═════ Entries supplied ═════
(** * AQVA: order lifecycle, claim protocol and payment reconciliation

    A shallow embedding of the order-handling code of the AQVA delivery
    app: the rider screen ([RiderApp]), the customer screen ([ClientApp]),
    role resolution ([App]) and the two edge functions ([stripe-webhook],
    [create-checkout]), followed by the properties of the order lifecycle
    that the specification states.

    Conventions.
    - The backing store is modelled by its two tables: [orders], keyed by the
      primary key [id], and [payments], a bag of rows (the source notes that
      it carries no unique constraint).  The columns [status] and
      [payment_status] hold the literals of the specification.
    - A call to the store either goes through, or reports an [error] and
      leaves the tables as they were; which of the two happens is an input
      ([fault]) of every function that issues the call.
    - Clock reads ([new Date().toISOString()], [Date.now()]), dialog answers
      ([window.confirm]) and the replies of remote services are inputs.
    - What the platform computes ([crypto.subtle], [Number], [JSON.parse],
      [fetch]) is a parameter ([Runtime]); numbers are exact rationals.
    - A JavaScript string is a [string], read as its UTF-8 bytes, so that
      [TextEncoder.encode] is the list of its bytes; [trim] removes the
      white space characters of ECMAScript, in that encoding, and
      [toUpperCase] acts on the letters below 128. *)

From Stdlib Require Import ZArith QArith Qabs String Ascii Bool Lia.
From stdpp Require Import gmap strings list fin_maps pretty.

Local Open Scope string_scope.
Local Open Scope list_scope.

(** ** Data model *)

Inductive OrderStatus :=
  Pending | Assigned | EnRoute | Delivered | Failed | Cancelled.

Inductive PaymentStatus := Unpaid | Paid | Refunded.

(** [status] column of the [payments] table. *)
Inductive PaymentRowStatus := PayPending | PayPaid | PayFailed.

#[global] Instance OrderStatus_eq_dec : EqDecision OrderStatus.
Proof. solve_decision. Defined.
#[global] Instance PaymentStatus_eq_dec : EqDecision PaymentStatus.
Proof. solve_decision. Defined.
#[global] Instance PaymentRowStatus_eq_dec : EqDecision PaymentRowStatus.
Proof. solve_decision. Defined.
(** The Python put in front of the code, lines 133-189. *)
Definition header : jsstring :=
  u16 "
import sys, io, base64
import numpy as np
import pandas as pd
import matplotlib
matplotlib.use('Agg')
import matplotlib.pyplot as plt

# ---- Seaborn (optional) with offline fallbacks ----
try:
    import seaborn as sns
    _orig_load = sns.load_dataset
    def _safe_load_dataset(name):
        try:
            return _orig_load(name)
        except Exception:
            # Offline/sandbox fallbacks
            if name == 'tips':
                return pd.DataFrame({
                    'total_bill':[16.99,10.34,21.01,23.68,24.59,25.29,8.77,26.88],
                    'tip':[1.01,1.66,3.50,3.31,3.61,4.71,2.00,3.12],
                    'sex':['Female','Male','Male','Male','Female','Male','Female','Male'],
                    'day':['Sun','Sun','Sun','Sun','Sun','Sun','Sat','Sat']
                })
            if name == 'titanic':
                return pd.DataFrame({
                    'survived':[0,1,1,0,1,0,1,0],
                    'pclass':[3,1,3,1,2,3,2,1],
                    'sex':['male','female','female','male','female','male','female','male'],
                    'age':[22,38,26,35,27,28,14,54],
                    'fare':[7.25,71.28,7.92,53.10,10.50,8.05,30.07,51.86],
                    'class':['Third','First','Third','First','Second','Third','Second','First']
                })
            raise
    sns.load_dataset = _safe_load_dataset
    # Preload commonly used datasets so subsequent blocks can reuse
    globals().setdefault('tips', sns.load_dataset('tips'))
    globals().setdefault('titanic', sns.load_dataset('titanic'))
except Exception:
    pass

# ---- stdout capture ----
_stdout_buffer = io.StringIO()
_sys_stdout = sys.stdout
sys.stdout = _stdout_buffer

# ---- Patch plt.show() to emit base64 PNGs ----
_def_show = plt.show
def _capture_show(" ++
  u16 "*args, **kwargs):
    buf = io.BytesIO()
    plt.savefig(buf, format='png', bbox_inches='tight')
    buf.seek(0)
    b64 = base64.b64encode(buf.read()).decode('ascii')
    print('__IMG__' + b64)
    plt.close('all')
plt.show = _capture_show
".
(* ===== verification/_CoqProject ===== *)
-Q . S2P
Prelude.v
GoStrings.v
Netip.v
NetipText.v
PoolScan.v
EffectiveIP.v
Activity.v
RoutingTable.v
PacketMap.v
WireGuardKey.v
PacketFilterCfg.v
WireGuardCfg.v
DNSName.v
State.v
HostPools.v
FilePath.v
ProfileSpec.v
Types.v
LeasePlan.v
Candidates.v
RoutingPolicy.v
TUNTable.v
TUNTableFacts.v
DNSPolicy.v
TUNDNS.v
DNSService.v
TUNPlan.v
HostTUN.v
SocksRouter.v
PacketPool.v
ChanTUN.v
Mux.v
IPSet.v
WireGuardFilter.v
WireGuardUAPI.v
PolicyPatch.v
ExitNodes.v
Effects.v
HostTUNLinux.v
HostTUNFacts.v
WireGuardEngine.v
WireGuardEngineFacts.v
ExitNodeView.v
DNSForwarder.v
DNSForwarderLife.v
SocksDial.v
Update.v
UpdateFacts.v
UpdateRuns.v
Paths.v
ProfileView.v
Runtime.v
RigWorld.v
UpdateDaemon.v
UpdateLife.v
WireGuardSecrets.v
Supervisor.v
Rig.v
SupervisorFacts.v
ControlAPI.v
WireGuardAPI.v
StateEdits.v
ControlSteps.v
WireGuardFacts.v
ControlFacts.v
Boot.v
(** ** Machine integers *)

(** The value of a signed 64-bit integer: Go's [int] and [time.Duration]. *)
Definition int64 (z : Z) : Z := (z + 2 ^ 63) `mod` 2 ^ 64 - 2 ^ 63.
Lemma int64_id z : (-2 ^ 63 <= z < 2 ^ 63)%Z → int64 z = z.
Proof. intros. unfold int64. rewrite Z.mod_small; lia. Qed.
Lemma int64_bounds z : (-2 ^ 63 <= int64 z < 2 ^ 63)%Z.
Proof. unfold int64. pose proof (Z.mod_pos_bound (z + 2 ^ 63) (2 ^ 64)). lia. Qed.

(** ** Tactics *)

(** [ok_inv H as x Hx] splits the first step off a successful computation. *)
Tactic Notation "ok_inv" hyp(H) "as" simple_intropattern(p) simple_intropattern(q) :=
  apply bind_ok_inv in H as (p & q & H).
(** [ok_guard H Hb] uses that the guard in front of [H] did not fire. *)
Tactic Notation "ok_guard" hyp(H) "as" simple_intropattern(q) :=
  apply bind_ok_inv in H as (? & q%guard_err_ok_inv & H).

(** ** Ordering: [sort.Slice] and [slices.SortFunc]

    The code sorts with a [less] function.  [go_sort] is the stable sort with
    that order, [sort.SliceStable].  [sort.Slice] leaves the order of elements
    that compare equal unspecified, so theorems about its uses only rely on the
    result being a sorted permutation, which determines it when the keys are
    distinct. *)

Definition not_after {A} (less : A → A → bool) : relation A :=
  λ x y, less y x = false.
#[export] Instance not_after_dec {A} (less : A → A → bool) :
  RelDecision (not_after less).
Proof. unfold RelDecision, not_after. solve_decision. Defined.

Fixpoint sort_insert {A} (less : A → A → bool) (x : A) (l : list A) : list A :=
  match l with
  | [] => [x]
  | y :: l' => if less y x then y :: sort_insert less x l' else x :: l
  end.
Definition go_sort {A} (less : A → A → bool) (l : list A) : list A :=
  foldr (sort_insert less) [] l.

Class LessOrder {A} (less : A → A → bool) : Prop := {
  less_asym x y : less x y = true → less y x = false;
  less_trans x y z : less y x = false → less z y = false → less z x = false
}.
Class StrictTotal {K} (lt : K → K → bool) : Prop := {
  strict_order :: LessOrder lt;
  strict_tri x y : lt x y = false → lt y x = false → x = y
}.

Lemma less_irrefl {A} (less : A → A → bool) `{!LessOrder less} x : less x x = false.
Proof. destruct (less x x) eqn:E; [|done]. rewrite <-E. by apply less_asym. Qed.

#[export] Instance not_after_total {A} (less : A → A → bool) `{!LessOrder less} :
  Total (not_after less).
Proof.
  intros x y. unfold not_after. destruct (less y x) eqn:E; [|by left].
  right. by apply less_asym.
Qed.
#[export] Instance not_after_trans {A} (less : A → A → bool) `{!LessOrder less} :
  Transitive (not_after less).
Proof. intros x y z. apply less_trans. Qed.

Lemma sort_insert_Permutation {A} (less : A → A → bool) x l : sort_insert less x l ≡ₚ x :: l.
Proof.
  induction l as [|y l IH]; simpl; [done|]. destruct (less y x); [|done].
  rewrite IH. apply Permutation_swap.
Qed.
Lemma go_sort_Permutation {A} (less : A → A → bool) l : go_sort less l ≡ₚ l.
Proof. induction l as [|x l IH]; simpl; [done|]. by rewrite sort_insert_Permutation, IH. Qed.
Lemma go_sort_sorted {A} (less : A → A → bool) `{!LessOrder less} l :
  StronglySorted (not_after less) (go_sort less l).
Proof.
  induction l as [|x l IH]; simpl; [constructor|].
  induction IH as [|y k Hs IHk Hall]; simpl; [by repeat constructor|].
  destruct (less y x) eqn:E.
  - constructor; [done|]. rewrite sort_insert_Permutation. constructor; [|done].
    unfold not_after. by apply less_asym.
  - constructor; [by constructor|]. constructor; [done|].
    eapply Forall_impl; [exact Hall|]. intros z Hz. unfold not_after in *.
    eapply less_trans; [|exact Hz]. done.
Qed.
(** A sorted list is left as it is, ties included. *)
Lemma go_sort_id {A} (less : A → A → bool) l :
  StronglySorted (not_after less) l → go_sort less l = l.
Proof.
  induction 1 as [|x l Hs IH Hall]; simpl; [done|]. rewrite IH.
  destruct l as [|y l]; [done|]. simpl. apply Forall_cons in Hall as [-> _]. done.
Qed.
Lemma go_sort_idemp {A} (less : A → A → bool) `{!LessOrder less} l :
  go_sort less (go_sort less l) = go_sort less l.
Proof. by apply go_sort_id, go_sort_sorted. Qed.
Lemma elem_of_go_sort {A} (less : A → A → bool) l x : x ∈ go_sort less l ↔ x ∈ l.
Proof. by rewrite go_sort_Permutation. Qed.
Lemma length_go_sort {A} (less : A → A → bool) l : length (go_sort less l) = length l.
Proof. by rewrite go_sort_Permutation. Qed.
Lemma NoDup_go_sort {A} (less : A → A → bool) l : NoDup (go_sort less l) ↔ NoDup l.
Proof. by rewrite go_sort_Permutation. Qed.

(** Sorting is determined by the elements when ties are equal elements. *)
Lemma go_sort_unique {A} (less : A → A → bool) `{!LessOrder less} l1 l2 :
  (∀ x y, x ∈ l1 → y ∈ l1 → less x y = false → less y x = false → x = y) →
  StronglySorted (not_after less) l1 → l1 ≡ₚ l2 → l1 = go_sort less l2.
Proof.
  intros Hanti Hs Hp.
  apply (StronglySorted_unique_strong (not_after less)).
  - intros x y Hx Hy H1 H2. apply elem_of_go_sort in Hy. rewrite <-Hp in Hy.
    by apply Hanti.
  - done.
  - apply go_sort_sorted; apply _.
  - by rewrite go_sort_Permutation.
Qed.

Lemma go_sort_Permutation_eq {A} (less : A → A → bool) `{!LessOrder less} l1 l2 :
  (∀ x y, x ∈ l1 → y ∈ l1 → less x y = false → less y x = false → x = y) →
  l1 ≡ₚ l2 → go_sort less l1 = go_sort less l2.
Proof.
  intros Hanti Hp. apply go_sort_unique; [apply _| |apply go_sort_sorted; apply _|].
  - intros x y Hx Hy. apply Hanti; by eapply elem_of_go_sort.
  - by rewrite go_sort_Permutation.
Qed.

(** The shape [if a.K != b.K { return a.K < b.K }; return rest] of the code's
    comparison functions. *)
Definition less_by {A K} `{EqDecision K} (key : A → K) (lt : K → K → bool)
    (rest : A → A → bool) : A → A → bool :=
  λ x y, if decide (key x = key y) then rest x y else lt (key x) (key y).
Definition less_end {A} : A → A → bool := λ _ _, false.
(** The text of an IPv6 address before its zone. *)
Definition text6 (v : Z) : string :=
  if addr.Is4In6 (Addr6 v "") then "::ffff:" +:+ string4 (v `mod` 2 ^ 32) else string6 v.
Lemma byte_text_scan n rest : 0 <= n < 256 →
  ∃ off, (scan_hex 0 0 (byte_text n ++ dot :: rest)).2 = dot :: rest ∧
         (scan_hex 0 0 (byte_text n ++ dot :: rest)).1.2 = off ∧ (0 < off <= 3)%nat.
Proof.
  intros Hn.
  assert (Hg : ∀ l acc off, all_hex l → let r := scan_hex acc off (l ++ dot :: rest) in
    r.2 = dot :: rest ∧ r.1.2 = (off + length l)%nat).
  { induction l as [|c l IH]; intros acc off Hl; simpl; [by rewrite Nat.add_0_r|].
    apply Forall_cons_1 in Hl as [[d Hd] Hl]. rewrite Hd, Nat.add_succ_r. by apply IH. }
  destruct (Hg (byte_text n) 0 0%nat (byte_text_hex n)) as [H1 H2].
  exists (length (byte_text n)). split_and!; [done|done| |].
  - destruct (byte_text n) eqn:E; simpl; [|lia]. unfold byte_text in E. exfalso. apply (FormatUint_nonempty n).
    rewrite <-(text_chars (FormatUint n)), E. done.
  - apply Nat.leb_le. apply (below_forall (λ n, (length (byte_text n) <=? 3)%nat) 256); [by vm_compute|lia].
Qed.
Lemma string4_scan v : ∃ acc off rest,
  scan_hex 0 0 (chars (string4 v)) = (acc, off, dot :: rest) ∧ (0 < off <= 3)%nat.
Proof.
  rewrite chars_string4.
  destruct (byte_text_scan (byte_at v 3) (chars (FormatUint (byte_at v 2)) ++ dot :: chars (FormatUint (byte_at v 1)) ++
    dot :: chars (FormatUint (byte_at v 0))) (byte_at_bounds v 3)) as (off & H1 & H2 & Hoff).
  unfold byte_text in *. destruct (scan_hex 0 0 _) as [[acc off'] rest]. cbn [fst snd] in H1, H2. subst.
  eexists acc, _, (chars (FormatUint (byte_at v 2)) ++ dot :: chars (FormatUint (byte_at v 1)) ++
    dot :: chars (FormatUint (byte_at v 0))). split; [reflexivity|done].
Qed.
Lemma string4_head v : ∃ c l, chars (string4 v) = c :: l ∧ char_eqb c colon = false.
Proof.
  rewrite chars_string4. pose proof (byte_text_hex (byte_at v 3)) as Hh. unfold byte_text in Hh.
  destruct (chars (FormatUint (byte_at v 3))) as [|c l]; [by exists dot; eexists|].
  exists c. eexists. split; [done|]. apply char_eqb_neq. apply Forall_cons_1 in Hh as [Hc _]. by apply hex_not_special.
Qed.
(** The last group of an address may be dotted. *)
Lemma loop_dotted fuel gs k v : (0 < fuel)%nat → (length gs <= 6)%nat → 0 <= v < 2 ^ 32 →
  parse6_loop fuel gs (Some k) (chars (string4 v)) = Some (v `mod` 65536 :: v / 65536 :: gs, Some k, []).
Proof.
  intros Hf Hgs Hv. destruct fuel as [|fuel]; [lia|]. cbn [parse6_loop].
  rewrite (proj2 (Nat.leb_gt 8 (length gs))) by lia. destruct (string4_scan v) as (acc & off & rest & -> & Hoff).
  rewrite (proj2 (Nat.eqb_neq off 0)), (proj2 (Nat.ltb_ge 4 off)) by lia.
  change (char_eqb dot dot) with true. cbn [orb]. rewrite (proj2 (Nat.ltb_ge 6 (length gs))) by lia.
  by rewrite parse4_string4.
Qed.
Lemma parse6_mapped v w : 0 <= w < 2 ^ 32 → v = 2 ^ 32 * 0xffff + w →
  parse6 (chars ("::ffff:" +:+ string4 w)) = Some v.
Proof.
  intros Hw ->. rewrite chars_app. unfold parse6.
  change (chars "::ffff:" ++ chars (string4 w)) with
    (colon :: colon :: chars "ffff" ++ colon :: chars (string4 w)).
  change (char_eqb colon colon) with true. cbn [andb].
  assert (Hloop : parse6_loop 9 [] (Some 0%nat) (chars "ffff" ++ colon :: chars (string4 w)) =
    Some ([w `mod` 65536; w / 65536; 65535], Some 0%nat, [])).
  { destruct (string4_head w) as (c & l & E & Hc).
    transitivity (parse6_loop 8 [65535] (Some 0%nat) (chars (string4 w))); [|apply loop_dotted; [lia|simpl; lia|done]].
    rewrite E. change (chars "ffff") with (format_hex 4 65535 []). by apply loop_group; [|simpl; lia|]. }
  destruct (chars "ffff" ++ colon :: chars (string4 w)) as [|c l] eqn:E; [done|]. cbv beta iota zeta delta [andb]. change (char_eqb colon colon) with true. cbv iota. rewrite Hloop.
  cbn [mbind option_bind]. f_equal. unfold join_groups. cbn.
  change (2 ^ 32) with 4294967296 in *. Z.to_euclidean_division_equations; lia.
Qed.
═════
Starting at the first line of the data above, please restate word for word every line up to and including the one that holds "[fetch]) is a", and add nothing else.

(** * AQVA: order lifecycle, claim protocol and payment reconciliation

    A shallow embedding of the order-handling code of the AQVA delivery
    app: the rider screen ([RiderApp]), the customer screen ([ClientApp]),
    role resolution ([App]) and the two edge functions ([stripe-webhook],
    [create-checkout]), followed by the properties of the order lifecycle
    that the specification states.

    Conventions.
    - The backing store is modelled by its two tables: [orders], keyed by the
      primary key [id], and [payments], a bag of rows (the source notes that
      it carries no unique constraint).  The columns [status] and
      [payment_status] hold the literals of the specification.
    - A call to the store either goes through, or reports an [error] and
      leaves the tables as they were; which of the two happens is an input
      ([fault]) of every function that issues the call.
    - Clock reads ([new Date().toISOString()], [Date.now()]), dialog answers
      ([window.confirm]) and the replies of remote services are inputs.
    - What the platform computes ([crypto.subtle], [Number], [JSON.parse],
      [fetch]) is a parameter ([Runtime]); numbers are exact rationals.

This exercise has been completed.